* To do:
Each record should appear again in the response exactly as it does in the original.

* Material to process:

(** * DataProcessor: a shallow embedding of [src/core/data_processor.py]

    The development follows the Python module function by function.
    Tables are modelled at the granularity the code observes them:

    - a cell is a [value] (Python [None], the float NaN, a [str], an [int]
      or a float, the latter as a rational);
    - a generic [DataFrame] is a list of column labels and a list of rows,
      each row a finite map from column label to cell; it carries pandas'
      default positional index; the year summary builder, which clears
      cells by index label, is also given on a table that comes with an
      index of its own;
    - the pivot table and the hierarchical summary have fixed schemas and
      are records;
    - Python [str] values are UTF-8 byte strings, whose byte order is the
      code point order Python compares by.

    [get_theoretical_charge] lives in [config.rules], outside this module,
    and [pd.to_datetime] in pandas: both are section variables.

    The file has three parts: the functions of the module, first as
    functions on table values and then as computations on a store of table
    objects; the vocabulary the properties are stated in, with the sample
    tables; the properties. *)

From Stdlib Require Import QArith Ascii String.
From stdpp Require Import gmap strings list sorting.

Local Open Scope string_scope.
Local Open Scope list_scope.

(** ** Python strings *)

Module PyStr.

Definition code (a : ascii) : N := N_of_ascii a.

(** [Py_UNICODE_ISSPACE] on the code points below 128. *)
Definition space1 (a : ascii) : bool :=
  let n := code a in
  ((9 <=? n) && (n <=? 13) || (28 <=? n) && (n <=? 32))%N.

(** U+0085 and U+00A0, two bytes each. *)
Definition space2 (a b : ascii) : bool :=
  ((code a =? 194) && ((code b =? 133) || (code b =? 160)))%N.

* Answer:
(** * DataProcessor: a shallow embedding of [src/core/data_processor.py]

    The development follows the Python module function by function.
    Tables are modelled at the granularity the code observes them:

    - a cell is a [value] (Python [None], the float NaN, a [str], an [int]
      or a float, the latter as a rational);
    - a generic [DataFrame] is a list of column labels and a list of rows,
      each row a finite map from column label to cell; it carries pandas'
      default positional index; the year summary builder, which clears
      cells by index label, is also given on a table that comes with an
      index of its own;
    - the pivot table and the hierarchical summary have fixed schemas and
      are records;
    - Python [str] values are UTF-8 byte strings, whose byte order is the
      code point order Python compares by.

    [get_theoretical_charge] lives in [config.rules], outside this module,
    and [pd.to_datetime] in pandas: both are section variables.

    The file has three parts: the functions of the module, first as
    functions on table values and then as computations on a store of table
    objects; the vocabulary the properties are stated in, with the sample
    tables; the properties. *)

From Stdlib Require Import QArith Ascii String.
From stdpp Require Import gmap strings list sorting.

Local Open Scope string_scope.
Local Open Scope list_scope.

(** ** Python strings *)

Module PyStr.

Definition code (a : ascii) : N := N_of_ascii a.

(** [Py_UNICODE_ISSPACE] on the code points below 128. *)
Definition space1 (a : ascii) : bool :=
  let n := code a in
  ((9 <=? n) && (n <=? 13) || (28 <=? n) && (n <=? 32))%N.

(** U+0085 and U+00A0, two bytes each. *)
Definition space2 (a b : ascii) : bool :=
  ((code a =? 194) && ((code b =? 133) || (code b =? 160)))%N.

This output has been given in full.